### Brief
Scan the material for "Instance". Copy every line it appears in.

----------------

#[local] Instance entry_le_dec : RelDecision entry_le.
Proof. intros a b. unfold entry_le. apply _. Defined.
#[local] Instance entry_le_total : Total entry_le.
Proof. intros a b. unfold entry_le. lia. Qed.
#[local] Instance entry_le_trans : Transitive entry_le.
Proof. intros a b c. unfold entry_le. lia. Qed.
#[local] Instance by_time : StdSort := merge_sort entry_le.
#[local] Instance by_time_laws : StdSortLaws.
Proof. split; intros l; [apply merge_sort_Permutation|apply StronglySorted_merge_sort; apply _]. Qed.

Definition event (ts : Z) : MockServerEvent :=
  match MockServerEvent_load (fun _ _ => []) "" "" ts 501 [] [] DataPart_empty "" 1 0 "" "" with
  | Val (e, _) => e
  | Throw _ => mkMockServerEvent MockEvent_empty JNull DataPart_empty 0 0 "" "" 0
  end.

Definition key1 : DataKey := DataKey2 "GET" "/a".
Definition data1 : MockData MockServerEvent :=
  data_loadEvent key1 (event 30) true (data_loadEvent key1 (setSendingTimestampUs 40 (event 20)) true MockData_empty).

Lemma sequence_is_complete_and_ordered_witness :
  exists es, getSequence (server_event_entries (fun _ => 0)) 25 0 "" None data1 = json_dump (JArray (entry_json <$> es)) /\
    es ≡ₚ [mkEntry 40 "send" "GET" "/a" ""; mkEntry 30 "recv" "GET" "/a" ""].
Proof.
  destruct (sequence_is_complete_and_ordered (fun _ => 0) 25 0 "" None data1) as [(es & E & _ & Hp) _].
  - repeat constructor.
  - exists es. split; [exact E|]. rewrite Hp. vm_compute. reflexivity.
Defined.

Definition history1 (uri provision : string) : MockEventsHistory :=
  MockEventsHistory_new (setProvisionUri provision (DataKey2 "GET" uri)).

Lemma summary_repeats_the_provision_uri_witness :
  exists key, sm_list (summary_loop 10 [history1 "/a" "/a"; history1 "/b" ""]) !! 1%nat = Some key /\
    json_find "provisionUri" key = Some (JString "/a").
Proof.
  destruct (summary_repeats_the_provision_uri 10 [] [] (history1 "/a" "/a") (history1 "/b" "")) as (_ & _ & key & Hk & _ & Hp);
    [cbn; lia|discriminate|reflexivity|]. exists key. split; [exact Hk|exact Hp].
Defined.
End ReportsExamples.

----------------

### Task output
#[local] Instance entry_le_dec : RelDecision entry_le.
#[local] Instance entry_le_total : Total entry_le.
#[local] Instance entry_le_trans : Transitive entry_le.
#[local] Instance by_time : StdSort := merge_sort entry_le.
#[local] Instance by_time_laws : StdSortLaws.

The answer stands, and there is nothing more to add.